▸ **Task prompt**: Can you restate the lines of the entries below, word for word, from the first one through the line that includes "Definition num (z"?

▸ **Records shown**:
End AST.

(** ** Vocabulary for the parser's properties *)

Module ASTSpec.
Import AST.

Local Open Scope string_scope.

(** A token that opens a container: [process] tests its value first,
    whatever its type. *)
Definition isOpen (t : Token) : bool :=
  is_str (value t) "{" || is_str (value t) "[".

(** A token that closes a container: a separator whose value is a closing
    bracket. *)
Definition isClose (t : Token) : bool :=
  bool_decide (type t = "sep")
  && (is_str (value t) "}" || is_str (value t) "]").

(** The separator [:]. *)
Definition isColon (t : Token) : bool :=
  bool_decide (type t = "sep") && is_str (value t) ":".

(** The type of container a closing token closes. *)
Definition closingType (t : Token) : string :=
  if is_str (value t) "}" then "object" else "array".

(** The depth of the stack after a token, from the depth before it: the
    root is created if the stack is empty, an opening token adds one
    container and a closing token removes one. *)
Definition depthAfter (depth : nat) (t : Token) : nat :=
  let depth := Nat.max depth 1 in
  if isOpen t then S depth
  else if isClose t then depth - 1
  else depth.

(** Brackets balance: no closing token without a container opened before
    it, and none left open at the end. *)
Fixpoint balanced (opened : nat) (tokens : list Token) : bool :=
  match tokens with
  | [] => bool_decide (opened = 0)
  | t :: rest =>
      if isOpen t then balanced (S opened) rest
      else if isClose t then
        match opened with
        | 0 => false
        | S n => balanced n rest
        end
      else balanced opened rest
  end.

(** Tokens for the examples. *)
Definition sep (s : string) : Token := mkToken (PStr s) "sep" 0 1 1.
Definition str (s : string) : Token := mkToken (PStr s) "string" 0 1 1.
Definition num (z : Z) : Token := mkToken (PNum (num_of_Z z)) "number" 0 1 1.

(** The parser after the tokens [[] and after [[ 1]. *)
Definition afterOpenArray : ASTParser :=
  mkParser [mkTree "object" [VTree 1]; mkTree "array" []] [0; 1]
    (Some (sep "[")).
Definition afterOpenArrayOne : ASTParser :=
  mkParser
    [mkTree "object" [VTree 1]; mkTree "array" [VPrim (PNum (num_of_Z 1))]]
    [0; 1] (Some (num 1)).

(** A printer for the examples: the decimal digits of an integer. *)
Definition integerToString (n : number) : string :=
  match n with
  | Finite q => pretty (Qnum q)
  | NaN => "NaN"
  | PosInfinity => "Infinity"
  | NegInfinity => "-Infinity"
  end.

End ASTSpec.

(** * Type definitions and validators *)

(** ** Values, member definitions and errors *)

Module Schema.

Local Open Scope string_scope.

(** A JavaScript value as the validators see it.  Arrays and other
    objects are opaque: the validators below only look at their type. *)
Inductive Value : Type :=
  | VUndefined
  | VNull
  | VBool (b : bool)
  | VNum (n : number)
  | VBigInt (z : Z)
  | VStr (s : string)
  | VObject (id : nat).

#[export] Instance Q_eq_dec : EqDecision Q.
Proof. solve_decision. Defined.
#[export] Instance number_eq_dec : EqDecision number.
Proof. solve_decision. Defined.
#[export] Instance Value_eq_dec : EqDecision Value.
Proof. solve_decision. Defined.

Definition typeof (v : Value) : string :=
  match v with
  | VUndefined => "undefined"
  | VNull | VObject _ => "object"
  | VBool _ => "boolean"
  | VNum _ => "number"
  | VBigInt _ => "bigint"
  | VStr _ => "string"
  end.

(** [isNumber] and [isString] of [is.ts]. *)
Definition isNumber (v : Value) : bool := bool_decide (typeof v = "number").
Definition isString (v : Value) : bool := bool_decide (typeof v = "string").

(** Truthiness, for [a || b]. *)
Definition truthy (v : Value) : bool :=
  match v with
  | VUndefined | VNull => false
  | VBool b => b
  | VNum (Finite q) => negb (Qeq_bool q 0)
  | VNum NaN => false
  | VNum _ => true
  | VBigInt z => negb (z =? 0)%Z
  | VStr s => negb (bool_decide (s = ""))
  | VObject _ => true
  end.

(** [a === b] *)
Definition strictEq (a b : Value) : bool :=
  match a, b with
  | VNum (Finite x), VNum (Finite y) => Qeq_bool x y
  | VNum NaN, VNum NaN => false
  | _, _ => bool_decide (a = b)
  end.

(** The number a value is compared as by [<] and [>].  A bigint compares
    by its exact value.  Strings and objects, which JavaScript converts
    before it compares, are not converted here: a comparison with one of
    them is false, and the properties below take the value and the bounds
    of a member to be numbers or null. *)
Definition toNumeric (v : Value) : option number :=
  match v with
  | VUndefined => Some NaN
  | VNull => Some (num_of_Z 0)
  | VBool b => Some (num_of_Z (if b then 1 else 0))
  | VNum n => Some n
  | VBigInt z => Some (num_of_Z z)
  | VStr _ | VObject _ => None
  end.

Definition js_lt (a b : Value) : bool :=
  match toNumeric a, toNumeric b with
  | Some x, Some y => num_lt x y
  | _, _ => false
  end.
Definition js_gt (a b : Value) : bool := js_lt b a.
(** ** Malformed responses that are reported with their body *)

(** X9. When [json.loads] rejects the body ([JSONDecodeError], or any
    other [ValueError]), the run ends with status 1 after four
    diagnostics, the second carrying the exception's text and the last
    being the raw body; nothing is written. *)
Theorem X9_undecodable_body (w : World) (args : Args) (cat : Catalog)
    (body : string) (e : PyExn) :
  responded w args cat body →
  json_loads w body = inl e →
  is_ValueError e = true →
  exit_status (main w args) = 1 ∧
  diagnostics (trace (main w args))
  = ["Error: Could not decode or parse the AI's response.";
     "Details: " +:+ exn_str e;
     "--- Raw AI Response ---";
     body] ∧
  saved_files (trace (main w args)) = [].
Proof.
  intros Hr Hjs He. rewrite (main_undecodable w args cat body e Hr Hjs He). done.
Qed.

Lemma X9_witness :
  exit_status (main apology_world sample_args) = 1 ∧
  diagnostics (trace (main apology_world sample_args))
  = ["Error: Could not decode or parse the AI's response.";
     "Details: Expecting value: line 1 column 1 (char 0)";
     "--- Raw AI Response ---";
     "Sorry, I cannot help with that."] ∧
  saved_files (trace (main apology_world sample_args)) = [].
Proof.
  apply (X9_undecodable_body apology_world sample_args sample_catalog
           "Sorry, I cannot help with that."
           (mkExn JSONDecodeError "Expecting value: line 1 column 1 (char 0)")).
  - repeat split; try reflexivity. discriminate.
  - reflexivity.
  - reflexivity.
Defined.
(** X20. What [remove_html_tags] returns holds neither [<] nor [>], and so
    does what [sanitize_string] returns; a text without these characters is
    returned as it is, so that removing tags twice is removing them once; and
    a [<] that no [>] follows takes the rest of the text with it. *)
Theorem remove_html_tags_properties (value : string) :
  contains_char "<" (remove_html_tags value) = false
  ∧ contains_char ">" (remove_html_tags value) = false
  ∧ contains_char "<" (sanitize_string value) = false
  ∧ contains_char ">" (sanitize_string value) = false
  ∧ (contains_char "<" value = false →
     contains_char ">" value = false →
     remove_html_tags value = value)
  ∧ remove_html_tags (remove_html_tags value) = remove_html_tags value
  ∧ (∀ rest, contains_char ">" rest = false →
       remove_html_tags (value +:+ String "<" rest)
       = remove_html_tags value).
Proof.
  unfold sanitize_string, remove_html_tags.
  split; [apply remove_html_tags_from_clean|].
  split; [apply remove_html_tags_from_clean|].
  split; [apply remove_html_tags_from_clean|].
  split; [apply remove_html_tags_from_clean|].
  split; [apply remove_html_tags_from_id|].
  split.
  - apply remove_html_tags_from_id; apply remove_html_tags_from_clean.
  - intros rest. apply remove_html_tags_from_unclosed.
Qed.

(** ** Error messages *)

Lemma string_length_app (a b : string) :
  String.length (a +:+ b) = (String.length a + String.length b)%nat.
Proof. induction a as [|c a IH]; simpl; [done | by rewrite IH]. Qed.

Lemma substring_0_length n (value : string) :
  (String.length (String.substring 0 n value) ≤ n)%nat.
Proof.
  revert value. induction n as [|n IH]; intros [|c value]; simpl; try lia.
  specialize (IH value). lia.
Qed.

(** X21. The message of an error dictionary built by [format_error] has at
    most 500 characters: a message of at most 500 characters is kept as it
    is, a longer one is cut to its first 497 characters followed by three
    dots. The code is kept as given. *)
Theorem format_error_message_bounded (A : Type) (code message : string) :
  ∃ shown,
    @format_error A code message = ErrorResponse code shown
    ∧ (String.length shown ≤ 500)%nat
    ∧ ((String.length message ≤ 500)%nat → shown = message)
    ∧ ((500 < String.length message)%nat →
       shown = String.substring 0 497 message +:+ "...").
Proof.
  unfold format_error, truncate_string.
  destruct (Nat.leb_spec (String.length message) 500) as [Hle|Hgt].
  - exists message. repeat split; [done|]. lia.
  - eexists. split; [reflexivity|]. split; [|split; [lia|done]].
    rewrite string_length_app.
    pose proof (substring_0_length (500 - 3) message).
    change (String.length "...") with 3%nat. lia.
Qed.

(** ** Names and e-mail addresses *)

Lemma contains_special_chars_brackets value :
  contains_special_chars value = false →
  contains_char "<" value = false ∧ contains_char ">" value = false.
Proof.
  induction value as [|c rest IH]; [done|]. simpl.
  intros [Hc Hrest]%orb_false_iff. destruct (IH Hrest) as [-> ->].
  rewrite !orb_false_r.
  split; apply Ascii.eqb_neq; intros ->; by vm_compute in Hc.
Qed.

Lemma lstrip_contains c value :
  contains_char c value = false → contains_char c (lstrip value) = false.
Proof.
  induction value as [|c' rest IH]; [done|]. simpl.
  intros H. destruct (is_space c'); [|exact H].
  apply orb_false_iff in H as [_ H]. by apply IH.
Qed.

Lemma rstrip_contains c value :
  contains_char c value = false → contains_char c (rstrip value) = false.
Proof.
  induction value as [|c' rest IH]; [done|]. simpl.
  intros [Hc Hrest]%orb_false_iff. specialize (IH Hrest).
  destruct (rstrip rest) as [|c'' rest'].
  - destruct (is_space c'); [done|]. simpl. by rewrite Hc.
  - simpl in *. by rewrite Hc, IH.
Qed.

Lemma sanitize_valid_name name :
  validate_name name = true → sanitize_string name = strip name.
Proof.
  unfold validate_name.
  destruct (bool_decide (name = "") || (String.length name <? 2)%nat);
    [done|].
  intros Hname%negb_true_iff.
  apply contains_special_chars_brackets in Hname as [Hlt Hgt].
  unfold sanitize_string, remove_html_tags, strip.
  apply remove_html_tags_from_id;
    by apply rstrip_contains, lstrip_contains.
Qed.

(** X22. [create_user] raises [ValueError("Invalid name")] for a name that
    [validate_name] rejects, whatever the address, and
    [ValueError("Invalid email")] for a valid name with an address that
    [validate_email] rejects. Otherwise it returns an active user of role
    [user] whose address is the one given and whose name is the given name
    with the white space at its ends stripped (the characters of [is_space])
    and nothing else changed. *)
Theorem create_user_outcomes (uid name email : string) :
  (validate_name name = false → create_user uid name email = inl "Invalid name")
  ∧ (validate_name name = true →
     validate_email email = false →
     create_user uid name email = inl "Invalid email")
  ∧ (validate_name name = true →
     validate_email email = true →
     create_user uid name email
     = inr {| u_id := generate_id uid "usr";
              u_name := strip name;
              u_email := email;
              u_role := "user";
              u_active := Some true |}).
Proof.
  unfold create_user. split; [|split].
  - by intros ->.
  - by intros -> ->.
  - intros Hname Hemail. rewrite Hname, Hemail. simpl.
    unfold create_user_model. by rewrite (sanitize_valid_name _ Hname).
Qed.

Lemma split_char_nonempty sep value : split_char sep value ≠ [].
Proof.
  destruct value as [|c rest]; [done|]. simpl.
  destruct (split_char sep rest); [done|].
  by destruct (Ascii.eqb c sep).
Qed.

Lemma split_char_one sep value part :
  split_char sep value = [part] →
  value = part ∧ contains_char sep value = false.
Proof.
  revert part. induction value as [|c rest IH]; intros part.
  - by intros [= <-].
  - simpl. destruct (split_char sep rest) as [|p ps] eqn:Hs.
    { by destruct (split_char_nonempty sep rest). }
    destruct (Ascii.eqb c sep) eqn:Hc; [done|].
    intros [= <- ->]. destruct (IH p eq_refl) as [-> Hno].
    by rewrite Hno.
Qed.

Lemma split_char_two sep value first second :
  split_char sep value = [first; second] →
  value = first +:+ String sep second
  ∧ contains_char sep first = false
  ∧ contains_char sep second = false.
Proof.
  revert first. induction value as [|c rest IH]; intros first; [done|].
  simpl. destruct (split_char sep rest) as [|p ps] eqn:Hs.
  { by destruct (split_char_nonempty sep rest). }
  destruct (Ascii.eqb c sep) eqn:Hc.
  - intros [= <- -> ->]. apply Ascii.eqb_eq in Hc as ->.
    destruct (split_char_one sep rest second Hs) as [-> Hno].
    by repeat split.
  - intros [= <- ->]. destruct (IH p eq_refl) as (-> & Hp & Hsecond).
    repeat split; [|done]. simpl. by rewrite Hc.
Qed.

▸ **Written solution**:
End AST.

(** ** Vocabulary for the parser's properties *)

Module ASTSpec.
Import AST.

Local Open Scope string_scope.

(** A token that opens a container: [process] tests its value first,
    whatever its type. *)
Definition isOpen (t : Token) : bool :=
  is_str (value t) "{" || is_str (value t) "[".

(** A token that closes a container: a separator whose value is a closing
    bracket. *)
Definition isClose (t : Token) : bool :=
  bool_decide (type t = "sep")
  && (is_str (value t) "}" || is_str (value t) "]").

(** The separator [:]. *)
Definition isColon (t : Token) : bool :=
  bool_decide (type t = "sep") && is_str (value t) ":".

(** The type of container a closing token closes. *)
Definition closingType (t : Token) : string :=
  if is_str (value t) "}" then "object" else "array".

(** The depth of the stack after a token, from the depth before it: the
    root is created if the stack is empty, an opening token adds one
    container and a closing token removes one. *)
Definition depthAfter (depth : nat) (t : Token) : nat :=
  let depth := Nat.max depth 1 in
  if isOpen t then S depth
  else if isClose t then depth - 1
  else depth.

(** Brackets balance: no closing token without a container opened before
    it, and none left open at the end. *)
Fixpoint balanced (opened : nat) (tokens : list Token) : bool :=
  match tokens with
  | [] => bool_decide (opened = 0)
  | t :: rest =>
      if isOpen t then balanced (S opened) rest
      else if isClose t then
        match opened with
        | 0 => false
        | S n => balanced n rest
        end
      else balanced opened rest
  end.

(** Tokens for the examples. *)
Definition sep (s : string) : Token := mkToken (PStr s) "sep" 0 1 1.
Definition str (s : string) : Token := mkToken (PStr s) "string" 0 1 1.
Definition num (z : Z) : Token := mkToken (PNum (num_of_Z z)) "number" 0 1 1.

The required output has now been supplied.